# [TASK DETAILS]
Begin at the line below that has "revert lo. induction" and stop after the line that has "rewrite seqZ_cons by". Please restate only those lines, word for word.

Saved entries
(** The password, cut or filled up to the length. *)
Definition toy_key (pw salt : string) (t m th k : Z) : string :=
  str_take (Z.to_nat k) (pw +:+ text_of (replicate (Z.to_nat k) "0"%char)).

Lemma toy_key_length (pw salt : string) (t m th k : Z) : 0 <= k →
  Z.of_nat (String.length (toy_key pw salt t m th k)) = k.
Proof.
  intros Hk. unfold toy_key.
  assert (∀ n s, (n ≤ String.length s)%nat → String.length (str_take n s) = n) as Ht
    by (intros n s; revert n; induction s as [|c s IH]; intros [|n] Hn; cbn in *; [done|lia|done|rewrite IH; lia]).
  rewrite Ht; [lia|]. clear Hk Ht. induction pw as [|c pw IH].
  - rewrite str_app_empty. induction (Z.to_nat k) as [|n IH]; [done|]. cbn [replicate text_of foldr String.length] in *.
    unfold text_of in IH. lia.
  - rewrite str_app_cons. cbn [String.length]. lia.
Qed.

Lemma Verify_Hash_witness :
  let p := MkParams 65536 3 2 4 16 in
  (fits p ∧ Hash toy_key "correct horse" p (Some "salt") = Ok (encode p "salt" "correct horse000")) ∧
  Verify toy_key "correct horse" (encode p "salt" "correct horse000") = Ok true ∧
  ∃ s, Some "salt" = Some s ∧ Verify toy_key "wrong horse" (encode p "salt" "correct horse000") =
    Ok (bool_decide (derive toy_key "wrong horse" s p = derive toy_key "correct horse" s p)).
Proof.
  split; [split; [unfold fits; cbn; lia|vm_compute; reflexivity]|].
  apply (Verify_Hash toy_key toy_key_length); [unfold fits; cbn; lia|cbn; lia|vm_compute; reflexivity].
Defined.

Example ex_encode :
  encode (MkParams 65536 3 2 4 4) "salt" "key!" = "$argon2id$v=19$m=65536,t=3,p=2$c2FsdA$a2V5IQ" ∧
  Verify toy_key "key!" "$argon2id$v=19$m=65536,t=0,p=2$c2FsdA$a2V5IQ" = Err Panic ∧
  Verify toy_key "key!" "$argon2id$v=19x$m= 7,t=1,p=2 lanes$c2FsdA$a2V5IQ" = Ok true ∧
  Verify toy_key "key!" "$argon2i$v=19$m=65536,t=3,p=2$c2FsdA$a2V5IQ" = Err Malformed.
Proof. vm_compute. done. Qed.
End PasswordFacts.

(** ** Mailed tokens *)

Module TokenFacts.
Import Token.

(** A link that was mailed is found by the hash that was stored. *)
Lemma HashOf_New (sha256 : string → string) (raw enc hash : string) : String.length raw = SizeBytes →
  New sha256 (Some raw) = Ok (enc, hash) → HashOf sha256 enc = Ok hash.
Proof.
  intros Hl [= <- <-]. unfold HashOf. rewrite RawDecode_Encode by apply _. by rewrite bool_decide_true.
Qed.

Lemma HashOf_ok (sha256 : string → string) (s hash : string) : HashOf sha256 s = Ok hash →
  ∃ raw, RawDecodeString b64_url s = Some raw ∧ String.length raw = SizeBytes ∧ hash = sha256 raw.
Proof.
  unfold HashOf. destruct (RawDecodeString _ _) as [raw|]; [|done]. case_bool_decide; [|done].
  intros [= <-]. eauto.
Qed.
End TokenFacts.

(** ** One-time codes *)

Module TotpFacts.
Import Totp.

Section Codes.
Context (GenerateCode : string → Z → option string).

Lemma verify_loop_spec (b32 code : string) (t : Z) (lo : Z) (n : nat) (step : Z) :
  verify_loop GenerateCode b32 code t (seqZ lo (Z.of_nat n)) = Ok step ↔
  ∃ o, lo <= o < lo + Z.of_nat n ∧ step = Step (t + o * Period * second) ∧
    GenerateCode b32 (t + o * Period * second) = Some code ∧
    ∀ o', lo <= o' < o → ∃ w, GenerateCode b32 (t + o' * Period * second) = Some w ∧ w ≠ code.
Proof.
  revert lo. induction n as [|n IH]; intros lo.
  { cbn. split; [done|]. intros (o & Ho & _). lia. }
  rewrite seqZ_cons by lia. replace (Z.pred (Z.of_nat (S n))) with (Z.of_nat n) by lia. cbn [verify_loop].
  destruct (GenerateCode b32 (t + lo * Period * second)) as [w|] eqn:Ew.
  2:{ split; [done|]. intros (o & Ho & _ & Eo & Hlt). destruct (decide (o = lo)) as [->|]; [congruence|].
      destruct (Hlt lo ltac:(lia)) as (w & ? & _). congruence. }
  case_bool_decide as Hw.
  - split.
    + intros [= <-]. exists lo. subst w. split_and!; [lia..|done|done|]. intros; lia.
    + intros (o & Ho & -> & Eo & Hlt). destruct (decide (o = lo)) as [->|]; [done|].
      destruct (Hlt lo ltac:(lia)) as (w' & Ew' & Hne). congruence.
  - rewrite IH. split; intros (o & Ho & -> & Eo & Hlt); exists o.
    + split_and!; [lia..|done|done|]. intros o' Ho'. destruct (decide (o' = lo)) as [->|]; [eauto|]. apply Hlt. lia.
    + assert (o ≠ lo) by (intros ->; congruence). split_and!; [lia..|done|done|]. intros o' Ho'. apply Hlt. lia.
Qed.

# [ANSWER SECTION]
  revert lo. induction n as [|n IH]; intros lo.
  { cbn. split; [done|]. intros (o & Ho & _). lia. }
  rewrite seqZ_cons by lia. replace (Z.pred (Z.of_nat (S n))) with (Z.of_nat n) by lia. cbn [verify_loop].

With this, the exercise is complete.